Skip to 0 minutes and 54 secondsIn the next step, it takes this footprint matrix and converts it to a Petri net. So there are four ordering relations that the alpha miner can detect. There's a directly follows, indicated by the greater than sign. So if A is directly followed by B in a trace, it records this using this notation. And it does so for every pair. Now, it can deduce a sequence of A sequence B, if it sees that A is sometimes directly followed by B, but never that B is directly followed by A. Hence, you can conclude that A and B are in a sequence. You always see first A and then B, and never the other way around. You can also see them in parallel.

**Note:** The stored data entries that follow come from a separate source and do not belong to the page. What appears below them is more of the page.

(* ===== verification/IndexedHistory.v ===== *)
(** * The historical store with its temporal index

    [src/storage/historical/mod.rs], [slices.rs]: the same writes as in [History] and
    [Slices], with the temporal index the store was given ([set_temporal_indexes])
    told of every interval they close.  The index never decides anything: every write
    does to the store exactly what it does without one ([shadows]). *)

From S2P Require Import Prelude.
From S2P Require Import Bytes.
From S2P Require Import Errors.
From S2P Require Import Hlc.
From S2P Require Import Temporal.
From S2P Require Import Ids.
From S2P Require Import Interning.
From S2P Require Import Property.
From S2P Require Import PropMap.
From S2P Require Import Provenance.
From S2P Require Import Delta.
From S2P Require Import History.
From S2P Require Import Slices.
From S2P Require Import TemporalIndex.

Module IxHist.
Import PropMap Prov History Slices.

Section Ops.
Context {St : Type} `{Interner St} {X : Type}.
Variable it : St.
Variable ptr_eq : PropertyValue -> PropertyValue -> bool.
Variable map_ptr_eq : PropertyMap -> PropertyMap -> bool.
Variable config : Config.
Variable pre_anchor_hooks : Z -> HybridTimestamp -> PropertyMap -> option Z.
(** [EntityId::Node] or [EntityId::Edge] *)
Variable ent : Z -> EntityId.

Abbreviation M := (SM (Store X * TIdx.TemporalIndexes) Error).
Abbreviation add := (History.add_version_with_interval it ptr_eq map_ptr_eq config pre_anchor_hooks).

(** A step that does not touch the index. *)
Definition on_store {A} (m : SM (Store X) Error A) : M A := fun '(s, ix) =>
  let '(s, r) := m s in ((s, ix), r).

Definition close_version_transaction_time (vid : VersionId) (end_timestamp : HybridTimestamp) : M unit := fun '(s, ix) =>
  match History.close_version_transaction_time vid end_timestamp s with
  | (s', Ok u) =>
      ((s', match versions s !! vid with
            | Some v => TIdx.update_entity_transaction_time_end (ent (entity v)) vid end_timestamp ix
            | None => ix
            end), Ok u)
  | (s', r) => ((s', ix), r)
  end.

(** What the index is told about the version the new one is linked behind. *)
Definition follow (e : Z) (prev_id : VersionId) (old_temporal new_temporal : BiTemporalInterval) (ix : TIdx.TemporalIndexes) :
    TIdx.TemporalIndexes :=
  let ix := if bool_decide (end_ (valid_time old_temporal) = end_ (valid_time new_temporal)) then ix
            else TIdx.update_entity_valid_time_end (ent e) prev_id (end_ (valid_time new_temporal)) ix in
  if bool_decide (end_ (transaction_time old_temporal) = end_ (transaction_time new_temporal)) then ix
  else TIdx.update_entity_transaction_time_end (ent e) prev_id (end_ (transaction_time new_temporal)) ix.

(** [add_node_version_with_interval] / [add_edge_version_with_interval] *)
Definition add_version_with_interval (e : Z) (version_id : VersionId) (t : BiTemporalInterval) (label : Z) (ends : X)
    (properties : PropertyMap) (prov : option Provenance) : M unit := fun '(s, ix) =>
  match add e version_id t label ends properties prov s with
  | (s', Ok u) =>
      ((s', match version_heads s !! e with
            | Some prev_id =>
                match versions s !! prev_id with
                | Some prev => follow e prev_id (temporal prev) (temporal (close_previous_version_intervals prev version_id t).1) ix
                | None => ix
                end
            | None => ix
            end), Ok u)
  | (s', r) => ((s', ix), r)
  end.

Definition add_version_with_provenance (e : Z) (version_id : VersionId) (valid_from tx_time : HybridTimestamp)
    (label : Z) (ends : X) (properties : PropertyMap) (is_tombstone : bool) (prov : option Provenance) : M unit :=
  t ← lift (temporal_err (BiTemporal.with_valid_time valid_from tx_time));
  t ← lift (if is_tombstone then temporal_err (BiTemporal.close_valid_time t valid_from) else Ok t);
  add_version_with_interval e version_id t label ends properties prov.

Definition add_retracted_version_with_provenance (e : Z) (version_id : VersionId)
    (valid_from valid_to tx_time : HybridTimestamp) (label : Z) (ends : X) (properties : PropertyMap)
    (prov : option Provenance) : M unit :=
  t ← lift (temporal_err (BiTemporal.with_valid_time valid_from tx_time));
  t ← lift (temporal_err (BiTemporal.close_valid_time t valid_to));
  add_version_with_interval e version_id t label ends properties prov.

Fixpoint close_recorded (to_close : list VersionId) (commit : HybridTimestamp) : M unit :=
  match to_close with
  | [] => mret tt
  | vid :: rest =>
      s ← on_store get_store;
      _ ← (if match versions s !! vid with
              | Some v => BiTemporal.is_currently_recorded (temporal v)
              | None => false
              end
           then close_version_transaction_time vid commit else mret tt);
      close_recorded rest commit
  end.

Definition append_carry (e : Z) (valid_from commit : HybridTimestamp) (ends : X) (carry : option payload) : M (list slice) :=
  match carry with
  | Some (id, from, c_label, props, prov) =>
      t ← lift (temporal_err (BiTemporal.with_valid_time from commit));
      t ← lift (temporal_err (BiTemporal.close_valid_time t valid_from));
      _ ← add_version_with_interval e id t c_label ends props prov;
      mret [(id, t)]
  | None => mret []
  end.

Definition append_new (e : Z) (plan : UpdatePlan) (valid_from commit : HybridTimestamp) (version_id : VersionId)
    (label : Z) (ends : X) (properties : PropertyMap) (prov : option Provenance) : M (list slice) :=
  t ← lift (temporal_err (BiTemporal.with_valid_time valid_from commit));
  t ← lift (match new_valid_to plan with
            | Some e => temporal_err (BiTemporal.close_valid_time t e)
            | None => Ok t
            end);
  _ ← add_version_with_interval e version_id t label ends properties prov;
  mret [(version_id, t)].

Definition append_reassert (e : Z) (commit : HybridTimestamp) (ends : X) (re : option payload) :
    M (list slice * option (VersionId * Z * PropertyMap)) :=
  match re with
  | Some (id, from, h_label, props, prov) =>
      t ← lift (temporal_err (BiTemporal.with_valid_time from commit));
      _ ← add_version_with_interval e id t h_label ends props prov;
      mret ([(id, t)], Some (id, h_label, props))
  | None => mret ([], None)
  end.

(** [apply_node_update] / [apply_edge_update] *)
Definition apply_update (e : Z) (plan : UpdatePlan) (valid_from commit : HybridTimestamp) (version_id : VersionId)
    (label : Z) (ends : X) (properties : PropertyMap) (prov : option Provenance)
    (carry_id reassert_id : option VersionId) : M AppliedUpdate :=
  s ← on_store get_store;
  _ ← lift (check_update_capacity config (logical_version_count s e) 1);
  carry ← on_store (gather_carry it config plan carry_id);
  re ← on_store (gather_reassert it config plan reassert_id);
  s ← on_store get_store;
  _ ← close_recorded (superseded s e plan) commit;
  a1 ← append_carry e valid_from commit ends carry;
  a2 ← append_new e plan valid_from commit version_id label ends properties prov;
  '(a3, r) ← append_reassert e commit ends re;
  mret (mkApplied (a1 ++ a2 ++ a3) r).

(** [close_all_node_slices] / [close_all_edge_slices] *)
Definition close_all_slices (e : Z) (commit : HybridTimestamp) : M unit :=
  s ← on_store get_store;
  close_recorded (node_open_slices s e ++ option_list (version_heads s !! e)) commit.
End Ops.

(** ** Reads a transaction makes of the store *)
Section Reads.
Context {X : Type}.
Implicit Types s : Store X.

(** [get_current_node_version], [get_node_version]; the same for edges. *)
Definition get_current_version s (e : Z) : option VersionId := version_heads s !! e.
Definition get_version s (vid : VersionId) : option (Version X) := versions s !! vid.

(** The walk of [node_creation_time] from [vid] back to the first version; [fuel]
    bounds the versions it passes. *)
Fixpoint creation_loop (fuel : nat) s (vid : VersionId) : option HybridTimestamp :=
  match fuel with
  | O => None
  | S fuel =>
      match get_version s vid with
      | None => None
      | Some version =>
          match prev_version version with
          | Some prev => creation_loop fuel s prev
          | None => Some (start (valid_time (temporal version)))
          end
      end
  end.
Definition creation_time s (e : Z) : option HybridTimestamp :=
  get_current_version s e ≫= creation_loop (S (size (versions s))) s.

(** [find_node_version_at_time] / [find_edge_version_at_time] with the index: the first
    of its answers that the version itself confirms. *)
Definition find_version_at_time (ent : Z -> EntityId) s (ix : TIdx.TemporalIndexes) (e : Z) (vt tt : HybridTimestamp) :
    res Error (option VersionId) :=
  ids ← TIdx.find_version_at_point ix (ent e) vt tt;
  Ok (List.find (fun vid => match versions s !! vid with
                            | Some v => BiTemporal.is_visible_at (temporal v) vt tt
                            | None => false
                            end) ids).
End Reads.
End IxHist.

Skip to 1 minute and 44 secondsSo if you've seen both A being directly followed by B, as well as B being directly followed by A, you can conclude that A and B are in parallel. They are both executed, but in arbitrary order. Finally, there is the no direct relation. So if you've never seen A being directly followed by B or B being directly followed by A, you indicate it with this symbol. And using these for ordering relations, we can construct a footprint matrix. So let's look at again these five traces that we've seen before. And the alpha miner will construct the following footprint matrix. So let's look at it in a bit more detail.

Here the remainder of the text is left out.